### Entries supplied

(* ===== verification/Schema.v ===== *)
(** * The enums of prisma/schema.prisma

    One inductive type per enum the modelled services use, with the schema's
    constructors.  A prefix keeps apart the constructors several enums share
    ([PENDING], [CANCELLED], ...). *)
From S2P Require Import Prelude.

Inductive Role : Type :=
  | ROLE_CUSTOMER | ROLE_VENDOR | ROLE_ADMIN | ROLE_SUPPORT_AGENT.
#[export] Instance Role_eq_dec : EqDecision Role.
Proof. solve_decision. Defined.

Inductive BookingStatus : Type :=
  | BS_PENDING | BS_CONFIRMED | BS_HANDOVER_READY | BS_ONGOING
  | BS_RETURN_PENDING | BS_COMPLETED | BS_CANCELLED | BS_REFUND_PENDING
  | BS_REFUNDED | BS_DISPUTED | BS_EXPIRED.
#[export] Instance BookingStatus_eq_dec : EqDecision BookingStatus.
Proof. solve_decision. Defined.

Inductive PaymentStatus : Type :=
  | PS_CREATED | PS_PENDING | PS_AUTHORIZED | PS_CAPTURED
  | PS_PAID | PS_FAILED | PS_CANCELLED | PS_EXPIRED
  | PS_PARTIALLY_REFUNDED | PS_REFUNDED.
#[export] Instance PaymentStatus_eq_dec : EqDecision PaymentStatus.
Proof. solve_decision. Defined.

Inductive RefundStatus : Type :=
  | RS_NONE | RS_REQUESTED | RS_PENDING | RS_PROCESSED
  | RS_FAILED | RS_RETRYABLE.
#[export] Instance RefundStatus_eq_dec : EqDecision RefundStatus.
Proof. solve_decision. Defined.

Inductive InspectionType : Type :=
  | INS_PRE_TRIP | INS_POST_TRIP.
#[export] Instance InspectionType_eq_dec : EqDecision InspectionType.
Proof. solve_decision. Defined.

Inductive HandoverOtpType : Type :=
  | OTP_PICKUP | OTP_RETURN.
#[export] Instance HandoverOtpType_eq_dec : EqDecision HandoverOtpType.
Proof. solve_decision. Defined.

Inductive VehicleBlockType : Type :=
  | VB_MAINTENANCE | VB_ACCIDENT_REPAIR | VB_ROUTINE_INSPECTION | VB_VENDOR_BLACKOUT
  | VB_ADMIN_LOCK | VB_SAFETY_HOLD.
#[export] Instance VehicleBlockType_eq_dec : EqDecision VehicleBlockType.
Proof. solve_decision. Defined.

Inductive SecurityDepositStatus : Type :=
  | SD_REQUIRED | SD_HELD | SD_REFUNDED | SD_PARTIALLY_REFUNDED
  | SD_FORFEITED | SD_CANCELLED.
#[export] Instance SecurityDepositStatus_eq_dec : EqDecision SecurityDepositStatus.
Proof. solve_decision. Defined.

Inductive ReferralStatus : Type :=
  | RFS_INVITED | RFS_REGISTERED | RFS_QUALIFIED | RFS_REWARDED | RFS_CANCELLED | RFS_EXPIRED | RFS_FRAUD_BLOCKED.
#[export] Instance ReferralStatus_eq_dec : EqDecision ReferralStatus.
Proof. solve_decision. Defined.

Inductive LoyaltyTierCode : Type := LTC_BRONZE | LTC_SILVER | LTC_GOLD | LTC_PLATINUM.
#[export] Instance LoyaltyTierCode_eq_dec : EqDecision LoyaltyTierCode.
Proof. solve_decision. Defined.

Inductive LoyaltyTransactionType : Type :=
  | LTX_TRIP_COMPLETION_EARNED | LTX_PROMOTION_BONUS | LTX_REDEMPTION_TO_WALLET | LTX_TIER_UPGRADE_BONUS
  | LTX_ADMIN_ADJUSTMENT | LTX_CANCELLATION_REVERSAL | LTX_POINTS_EXPIRY.
#[export] Instance LoyaltyTransactionType_eq_dec : EqDecision LoyaltyTransactionType.
Proof. solve_decision. Defined.

Inductive DisputeStatus : Type :=
  | DSP_OPEN | DSP_UNDER_REVIEW | DSP_RESOLVED | DSP_REJECTED.
#[export] Instance DisputeStatus_eq_dec : EqDecision DisputeStatus.
Proof. solve_decision. Defined.

Inductive DamageClaimStatus : Type :=
  | DC_SUBMITTED | DC_UNDER_REVIEW | DC_APPROVED | DC_PARTIALLY_APPROVED
  | DC_REJECTED | DC_SETTLED.
#[export] Instance DamageClaimStatus_eq_dec : EqDecision DamageClaimStatus.
Proof. solve_decision. Defined.

Inductive VehicleOperationalStatus : Type :=
  | VO_DRAFT | VO_PENDING_VERIFICATION | VO_ACTIVE | VO_INACTIVE
  | VO_MAINTENANCE | VO_SUSPENDED | VO_RETIRED.
#[export] Instance VehicleOperationalStatus_eq_dec : EqDecision VehicleOperationalStatus.
Proof. solve_decision. Defined.

Inductive VehicleVerificationStatus : Type :=
  | VV_PENDING | VV_VERIFIED | VV_REJECTED.
#[export] Instance VehicleVerificationStatus_eq_dec : EqDecision VehicleVerificationStatus.
Proof. solve_decision. Defined.

Inductive FulfillmentStage : Type :=
  | FS_PENDING_ALLOCATION | FS_ALLOCATED | FS_PREPARATION_SCHEDULED | FS_PREPARATION_IN_PROGRESS
  | FS_CLEANING_COMPLETED | FS_INSPECTION_COMPLETED | FS_READY_FOR_PICKUP | FS_CUSTOMER_CHECKED_IN
  | FS_HANDOVER_IN_PROGRESS | FS_ACTIVE_RENTAL | FS_RETURN_INSPECTION_PENDING | FS_SETTLEMENT_PENDING
  | FS_COMPLETED | FS_CANCELLED.
#[export] Instance FulfillmentStage_eq_dec : EqDecision FulfillmentStage.
Proof. solve_decision. Defined.

Inductive LedgerAccountType : Type :=
  | GATEWAY_CLEARING | CUSTOMER_WALLET | CUSTOMER_DEPOSIT_ESCROW | VENDOR_PAYABLE
  | PLATFORM_COMMISSION_REVENUE | TAX_GST_LIABILITY | CORPORATE_RECEIVABLE | DISPUTE_HOLD.
#[export] Instance LedgerAccountType_eq_dec : EqDecision LedgerAccountType.
Proof. solve_decision. Defined.

Inductive LedgerEntrySide : Type :=
  | DEBIT | CREDIT.
#[export] Instance LedgerEntrySide_eq_dec : EqDecision LedgerEntrySide.
Proof. solve_decision. Defined.

Inductive WalletStatus : Type :=
  | WS_ACTIVE | WS_FROZEN | WS_CLOSED.
#[export] Instance WalletStatus_eq_dec : EqDecision WalletStatus.
Proof. solve_decision. Defined.

Inductive WalletBucketType : Type :=
  | BUCKET_REAL_MONEY | BUCKET_PROMOTIONAL | BUCKET_REFUND_CREDIT.
#[export] Instance WalletBucketType_eq_dec : EqDecision WalletBucketType.
Proof. solve_decision. Defined.

Inductive LedgerEntryType : Type :=
  | LT_CUSTOMER_DEPOSIT | LT_CHECKOUT_DEBIT | LT_BOOKING_REFUND | LT_REFERRAL_REWARD
  | LT_LOYALTY_CONVERSION | LT_ADMIN_ADJUSTMENT | LT_CANCELLATION_CREDIT | LT_EXPIRATION.
#[export] Instance LedgerEntryType_eq_dec : EqDecision LedgerEntryType.
Proof. solve_decision. Defined.

Inductive LedgerDirection : Type :=
  | DIR_CREDIT | DIR_DEBIT.
#[export] Instance LedgerDirection_eq_dec : EqDecision LedgerDirection.
Proof. solve_decision. Defined.

Inductive PricingRuleScope : Type :=
  | SCOPE_PLATFORM | SCOPE_VENDOR | SCOPE_BRANCH | SCOPE_VEHICLE_CLASS.
#[export] Instance PricingRuleScope_eq_dec : EqDecision PricingRuleScope.
Proof. solve_decision. Defined.

Inductive SalesChannel : Type :=
  | CH_CUSTOMER_APP | CH_WEB_MARKETPLACE | CH_VENDOR_DIRECT | CH_BRANCH_DESK
  | CH_ADMIN_PORTAL | CH_CORPORATE_B2B | CH_AFFILIATE_PARTNER.
#[export] Instance SalesChannel_eq_dec : EqDecision SalesChannel.
Proof. solve_decision. Defined.

Inductive CarCategory : Type :=
  | CAT_HATCHBACK | CAT_SEDAN | CAT_SUV | CAT_LUXURY
  | CAT_TEMPO_TRAVELLER | CAT_MINI_BUS.
#[export] Instance CarCategory_eq_dec : EqDecision CarCategory.
Proof. solve_decision. Defined.


Inductive VerificationStatus : Type :=
  | VS_PENDING | VS_VERIFIED | VS_SUSPENDED.
#[export] Instance VerificationStatus_eq_dec : EqDecision VerificationStatus.
Proof. solve_decision. Defined.

Inductive ServiceAreaStatus : Type :=
  | SA_ACTIVE | SA_COMING_SOON | SA_INACTIVE.
#[export] Instance ServiceAreaStatus_eq_dec : EqDecision ServiceAreaStatus.
Proof. solve_decision. Defined.

Inductive TripType : Type :=
  | TRIP_LOCAL | TRIP_OUTSTATION | TRIP_AIRPORT_TRANSFER | TRIP_SELF_DRIVE.
#[export] Instance TripType_eq_dec : EqDecision TripType.
Proof. solve_decision. Defined.

Inductive DiscountType : Type :=
  | DT_PERCENTAGE | DT_FIXED.
#[export] Instance DiscountType_eq_dec : EqDecision DiscountType.
Proof. solve_decision. Defined.

Inductive VehicleHoldStatus : Type :=
  | VH_ACTIVE | VH_RELEASED | VH_EXPIRED | VH_CONVERTED.
#[export] Instance VehicleHoldStatus_eq_dec : EqDecision VehicleHoldStatus.
Proof. solve_decision. Defined.

Inductive QuoteStatus : Type :=
  | QS_ACTIVE | QS_ACCEPTED | QS_EXPIRED | QS_SUPERSEDED.
#[export] Instance QuoteStatus_eq_dec : EqDecision QuoteStatus.
Proof. solve_decision. Defined.

Inductive QuoteLineItemType : Type :=
  | QL_BASE_RENTAL | QL_HOURLY_RENTAL | QL_PACKAGE_TIER | QL_DURATION_DISCOUNT
  | QL_COUPON_DISCOUNT | QL_REFERRAL_DISCOUNT | QL_PLATFORM_FEE | QL_GST
  | QL_DELIVERY_FEE | QL_PICKUP_FEE | QL_RETURN_FEE | QL_ONE_WAY_SURCHARGE
  | QL_PROTECTION_FEE | QL_SECURITY_DEPOSIT | QL_EXTRA_ADDON.
#[export] Instance QuoteLineItemType_eq_dec : EqDecision QuoteLineItemType.
Proof. solve_decision. Defined.

Inductive CheckoutSessionStatus : Type :=
  | CK_DRAFT | CK_QUOTE_LOCKED | CK_PAYMENT_PENDING | CK_PAYMENT_PROCESSING
  | CK_CONFIRMED | CK_PAYMENT_FAILED | CK_EXPIRED | CK_CANCELLED.
#[export] Instance CheckoutSessionStatus_eq_dec : EqDecision CheckoutSessionStatus.
Proof. solve_decision. Defined.

Inductive DeliveryType : Type :=
  | DEL_NONE | DEL_DOORSTEP_DELIVERY | DEL_DOORSTEP_PICKUP | DEL_ROUND_TRIP_DELIVERY.
#[export] Instance DeliveryType_eq_dec : EqDecision DeliveryType.
Proof. solve_decision. Defined.

Inductive PayoutStatus : Type :=
  | PO_PENDING | PO_APPROVED | PO_PROCESSING | PO_PAID
  | PO_FAILED | PO_REJECTED | PO_REVERSED.
#[export] Instance PayoutStatus_eq_dec : EqDecision PayoutStatus.
Proof. solve_decision. Defined.

Inductive VendorDepositStatus : Type :=
  | VD_REQUIRED | VD_NOT_REQUIRED | VD_PENDING | VD_PAYMENT_INITIATED | VD_PARTIALLY_PAID | VD_PAID | VD_PAYMENT_FAILED
  | VD_HELD | VD_RELEASED | VD_REFUND_PENDING | VD_PARTIALLY_REFUNDED | VD_REFUNDED | VD_FORFEITED | VD_REVIEW_REQUIRED.
#[export] Instance VendorDepositStatus_eq_dec : EqDecision VendorDepositStatus.
Proof. solve_decision. Defined.

Inductive VendorDepositTransactionType : Type :=
  | VT_INITIAL_PAYMENT | VT_PARTIAL_PAYMENT | VT_TOP_UP | VT_RELEASE | VT_REFUND | VT_FORFEITURE | VT_ADMIN_ADJUSTMENT.
#[export] Instance VendorDepositTransactionType_eq_dec : EqDecision VendorDepositTransactionType.
Proof. solve_decision. Defined.

Inductive RequirementFulfillmentStatus : Type :=
  | RF_PENDING | RF_SUBMITTED | RF_UNDER_REVIEW | RF_APPROVED | RF_REJECTED | RF_EXPIRED | RF_WAIVED.
#[export] Instance RequirementFulfillmentStatus_eq_dec : EqDecision RequirementFulfillmentStatus.
Proof. solve_decision. Defined.

Inductive ExtensionStatus : Type := EXT_PENDING_PAYMENT | EXT_CONFIRMED | EXT_CANCELLED | EXT_EXPIRED.
#[export] Instance ExtensionStatus_eq_dec : EqDecision ExtensionStatus.
Proof. solve_decision. Defined.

### Work item
Starting at the line with "WS_FROZEN | WS_CLOSED." and ending at the line with "Inductive LedgerEntryType : Type", print each line of the listing above exactly, with no other lines.

### Problem solution
  | WS_ACTIVE | WS_FROZEN | WS_CLOSED.
#[export] Instance WalletStatus_eq_dec : EqDecision WalletStatus.
Proof. solve_decision. Defined.

Inductive WalletBucketType : Type :=
  | BUCKET_REAL_MONEY | BUCKET_PROMOTIONAL | BUCKET_REFUND_CREDIT.
#[export] Instance WalletBucketType_eq_dec : EqDecision WalletBucketType.
Proof. solve_decision. Defined.

Inductive LedgerEntryType : Type :=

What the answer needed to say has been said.